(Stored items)
(** * Quiz application: question processing and scoring (src/utils/api.ts)

    A shallow embedding of the pure functions of [src/utils/api.ts]
    ([decodeHtmlEntities], [shuffleArray], [processQuizQuestions],
    [validateEmail], [calculateScore], [createQuizResults]) and of the data
    they work on ([src/types/quiz.ts]), followed by the properties the
    specification states about them. *)

From Stdlib Require Import ZArith NArith List Ascii String Lia Bool.
From Stdlib Require Import Floats.SpecFloat.
From Stdlib Require Import Sorting.Permutation.
From Stdlib Require DecimalNat DecimalFacts.
From stdpp Require Import base list.

Import ListNotations.
Local Open Scope nat_scope.
Local Open Scope list_scope.

(** ** JavaScript strings

    A JavaScript string is a sequence of UTF-16 code units.  Code units are
    kept as [N]; the regular expressions of the source have no [u] flag, so
    they too work on code units. *)

Module JsString.

Abbreviation char16 := N.
Abbreviation jsstring := (list N).

(** The code units of an ASCII literal of the source. *)
Fixpoint str (s : string) : jsstring :=
  match s with
  | EmptyString => []
  | String c s' => N_of_ascii c :: str s'
  end.

(** [a === b] on strings. *)
Fixpoint str_eqb (a b : jsstring) : bool :=
  match a, b with
  | [], [] => true
  | x :: a', y :: b' => N.eqb x y && str_eqb a' b'
  | _, _ => false
  end.

(** [prefixb p s]: the literal [p] matches at the start of [s]. *)
Fixpoint prefixb (p s : jsstring) : bool :=
  match p with
  | [] => true
  | x :: p' =>
      match s with
      | [] => false
      | y :: s' => N.eqb x y && prefixb p' s'
      end
  end.

End JsString.
Import JsString.

(** ** JavaScript numbers

    A JavaScript number is an IEEE 754 binary64 value.  The arithmetic of
    [calculateScore] is carried out on [spec_float] with the binary64
    parameters, so that the rounding of every operation is the one the
    host performs. *)

Module JsNumber.

Abbreviation number := spec_float.

Definition prec : Z := 53.
Definition emax : Z := 1024.

(** The number with the value of the integer [z] (exact below 2^53). *)
Definition of_Z (z : Z) : number := binary_normalize prec emax z 0 false.
Definition of_nat (n : nat) : number := of_Z (Z.of_nat n).

(** [x / y] and [x * y]. *)
Definition div (x y : number) : number := SFdiv prec emax x y.
Definition mul (x y : number) : number := SFmul prec emax x y.

(** [floor (v + 1/2)] for the real [v = m * 2^e], computed exactly. *)
Definition round_half_up_dyadic (m e : Z) : Z :=
  match e with
  | Zneg p => (2 * m + 2 ^ Zpos p) / 2 ^ (Zpos p + 1)
  | _ => m * 2 ^ e
  end%Z.
(** Every size the table stores is nonzero. *)
Definition sizesNonZero (t : Tracker) : Prop :=
  map_Forall (fun _ (m : MBBNoToValueMap) =>
    map_Forall (fun _ (info : DefInfo) => info.1 <> 0%N) m) (physRegDefsInMBB t).

#[global] Instance sizesNonZero_dec (t : Tracker) : Decision (sizesNonZero t).
Proof. unfold sizesNonZero. apply _. Defined.

(** What is left to do for a walk: the cost of the blocks of [l] that
    are not visited yet. *)
Definition unvisitedCost (MF : MachineFunction) (V : gset Z) (l : list Z) : nat :=
  sum_list ((fun b => if decide (b ∈ V) then 0%nat else blockCost MF b) <$> l).

(** What the loops of [getGlobalReachingDefs] maintain, for the walk
    from block [B]. *)
Definition walkInv (x86MIRaiser : X86MachineInstructionRaiser) (PhysReg : N)
    (t : Tracker) (B : Z) (w : Walk) : Prop :=
  (forall b, b ∈ BlockVisited w -> clearReach x86MIRaiser PhysReg t B b) /\
  (forall b v, (b, v) ∈ ReachingDefs w ->
     b ∈ BlockVisited w /\
     getInBlockRegOrArgDefVal x86MIRaiser PhysReg b t = Ok (b, v) /\
     b <> INVALID_MBB) /\
  NoDup (ReachingDefs w).*1.

(** What the work list guarantees: the predecessors of a visited block
    without a definition are visited or wait in the work list, and what
    the lookup finds at a visited block is among the hits. *)
Definition walkClosed (x86MIRaiser : X86MachineInstructionRaiser) (PhysReg : N)
    (t : Tracker) (WorkList : list Z) (w : Walk) : Prop :=
  (forall q, q ∈ BlockVisited w ->
     getInBlockRegOrArgDefVal x86MIRaiser PhysReg q t = Ok (INVALID_MBB, None) ->
     forall p, p ∈ predecessorsOf (getMF x86MIRaiser) q ->
       p ∈ BlockVisited w \/ p ∈ WorkList) /\
  (forall b rb rv, b ∈ BlockVisited w ->
     getInBlockRegOrArgDefVal x86MIRaiser PhysReg b t = Ok (rb, rv) ->
     rb <> INVALID_MBB -> (rb, rv) ∈ ReachingDefs w).

(** A table in which every record is pending and has a size that is
    not zero: the state of the table before anything is raised. *)
Definition allPending (defs : PhysRegMBBValueDefMap) : Prop :=
  forall Reg m MBBNo info,
    defs !! Reg = Some m -> m !! MBBNo = Some info ->
    info.1 <> 0%N /\ info.2 = None.

(** The registers the scan of the constructor passes over. *)
Definition isStatusReg (x86MIRaiser : X86MachineInstructionRaiser) (PhysReg : N) : bool :=
  bool_decide (PhysReg = X86_EFLAGS x86MIRaiser)
  || bool_decide (PhysReg = X86_FPSW x86MIRaiser)
  || bool_decide (PhysReg = X86_FPCW x86MIRaiser).

(** The sizes of the general-purpose registers. *)
Definition isGPRSize (Size : N) : Prop :=
  Size = 8%N \/ Size = 16%N \/ Size = 32%N \/ Size = 64%N.

(** The table holds a pending record of the size of a general-purpose
    register under the key [(SuperReg, MBBNo)]. *)
Definition seededAt (defs : PhysRegMBBValueDefMap) (SuperReg : N) (MBBNo : Z) : Prop :=
  exists Size,
    (defs !! SuperReg ≫= fun m => m !! MBBNo) = Some (Size, None) /\ isGPRSize Size.

(** The stores a promotion to the slot [Alloca] emits in block [B]: one
    for every reaching definition of [B] that has a value. *)
Definition storesFor (Alloca : Value) (B : Z) (RDs : list (Z * option Value))
    : list Value :=
  omap (fun RD : Z * option Value =>
          if decide (RD.1 = B) then (fun V => StoreInst V Alloca) <$> RD.2 else None) RDs.

(** The promotions recorded for later: one for every reaching definition
    that is pending. *)
Definition pendingFor (PhysReg : N) (Alloca : Value) (RDs : list (Z * option Value))
    : list (N * Z * Value) :=
  omap (fun RD : Z * option Value =>
          match RD.2 with
          | None => Some (PhysReg, RD.1, Alloca)
          | Some _ => None
          end) RDs.

(** The type of the value a query for [PhysReg] returns after a
    promotion, unless any sub-register is accepted. *)
Definition regTypeOf (x86MIRaiser : X86MachineInstructionRaiser) (PhysReg : N) : Ty :=
  if isEflagBit x86MIRaiser PhysReg then IntegerTy 1
  else getPhysRegType x86MIRaiser PhysReg.

(** The instruction list of the raised block of block [B]. *)
Definition instructionsOf (t : Tracker) (B : Z) : list Value :=
  default [] (raisedBlocks t !! B).

(** What an update of the flags in block [B] may change: the records of
    the registers [keys] in [B], and the end of the instruction list of
    the raised block of [B]. *)
Definition updatesIn (keys : list N) (B : Z) (t t' : Tracker) : Prop :=
  (forall Reg MBBNo, ~ (Reg ∈ keys /\ MBBNo = B) ->
     (physRegDefsInMBB t' !! Reg ≫= fun m => m !! MBBNo)
       = (physRegDefsInMBB t !! Reg ≫= fun m => m !! MBBNo)) /\
  (forall b, b <> B -> raisedBlocks t' !! b = raisedBlocks t !! b) /\
  instructionsOf t B `prefix_of` instructionsOf t' B /\
  entryAllocas t' = entryAllocas t /\
  frameObjects t' = frameObjects t /\
  defsToPromote t' = defsToPromote t.

(** The range of a signed integer of [n] bits. *)
Definition inSignedRange (n : N) (z : Z) : bool :=
  (- 2 ^ (Z.of_N n - 1) <=? z) && (z <? 2 ^ (Z.of_N n - 1)).

(** The numbers of the blocks of the definitions in [l] are in the
    order [R]: every definition is related to all that follow it. *)
Fixpoint orderedBy (R : Z -> Z -> Prop) (l : list (Z * option Value)) : Prop :=
  match l with
  | [] => True
  | a :: l' => Forall (fun y : Z * option Value => R a.1 y.1) l' /\ orderedBy R l'
  end.

(** ** Properties *)

Lemma bind_Ok {A B : Type} (r : result A) (f : A -> result B) (b : B) :
  r ≫= f = Ok b -> exists a, r = Ok a /\ f a = Ok b.
Proof. destruct r as [a|e]; simpl; [eauto | discriminate]. Qed.

Lemma assert_Ok (c : bool) (msg : string) (u : unit) : assert c msg = Ok u -> c = true.
Proof. destruct c; [done | discriminate]. Qed.

Ltac map_lookups :=
  repeat first [rewrite lookup_insert_eq | rewrite lookup_insert_ne by done].

Ltac inv_bind H :=
  let a := fresh "a" in
  let Ha := fresh "Ha" in
  apply bind_Ok in H as (a & Ha & H).

Section Properties.

Variable x86MIRaiser : X86MachineInstructionRaiser.

Abbreviation MF := (getMF x86MIRaiser).
Abbreviation lookupDef := (getInBlockRegOrArgDefVal x86MIRaiser).

(** *** The local lookup *)


Lemma lookupDef_record PhysReg MBBNo t Size Val :
  storedRecord x86MIRaiser t PhysReg MBBNo = Some (Size, Some Val) ->
  Size <> 0%N ->
  lookupDef PhysReg MBBNo t = Ok (MBBNo, Some Val).
Proof.
  unfold storedRecord, getInBlockRegOrArgDefVal. intros Hrec Hsz.
  destruct (physRegDefsInMBB t !! _) as [m|]; simpl in *; [|done].
  rewrite Hrec. simpl. by rewrite bool_decide_true.
Qed.


Lemma lookupDef_argument PhysReg t ArgTy :
  (storedRecord x86MIRaiser t PhysReg 0 = None \/
   exists Size, Size <> 0%N /\ storedRecord x86MIRaiser t PhysReg 0 = Some (Size, None)) ->
  0 < getArgumentNumber x86MIRaiser PhysReg ->
  raisedFunctionArgs x86MIRaiser !! Z.to_nat (getArgumentNumber x86MIRaiser PhysReg - 1)
    = Some ArgTy ->
  lookupDef PhysReg 0 t
    = Ok (0, Some (Argument (Z.to_nat (getArgumentNumber x86MIRaiser PhysReg - 1)) ArgTy)).
Proof.
  unfold storedRecord, getInBlockRegOrArgDefVal. intros Hrec Hpos Harg.
  assert (getArgumentNumber x86MIRaiser PhysReg
            <= Z.of_nat (length (raisedFunctionArgs x86MIRaiser))) as Hle.
  { apply lookup_lt_Some in Harg. lia. }
  assert ((0 <? getArgumentNumber x86MIRaiser PhysReg)
          && (getArgumentNumber x86MIRaiser PhysReg
                <=? Z.of_nat (length (raisedFunctionArgs x86MIRaiser))) = true) as Hc.
  { apply andb_true_intro. split; [by apply Z.ltb_lt | by apply Z.leb_le]. }
  destruct (physRegDefsInMBB t !! _) as [m|]; simpl in *.
  - destruct Hrec as [Hrec | (Size & Hsz & Hrec)]; rewrite Hrec; simpl.
    + by rewrite Hc, Harg.
    + rewrite bool_decide_true by done. simpl. by rewrite Hc, Harg.
  - by rewrite Hc, Harg.
Qed.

**Aim of the exercise:** A complete answer gives every line of the records holding "getInBlockRegOrArgDefVal".

**Result for this exercise:**
     getInBlockRegOrArgDefVal x86MIRaiser PhysReg b t = Ok (b, v) /\
     getInBlockRegOrArgDefVal x86MIRaiser PhysReg q t = Ok (INVALID_MBB, None) ->
     getInBlockRegOrArgDefVal x86MIRaiser PhysReg b t = Ok (rb, rv) ->
Abbreviation lookupDef := (getInBlockRegOrArgDefVal x86MIRaiser).
  unfold storedRecord, getInBlockRegOrArgDefVal. intros Hrec Hsz.
  unfold storedRecord, getInBlockRegOrArgDefVal. intros Hrec Hpos Harg.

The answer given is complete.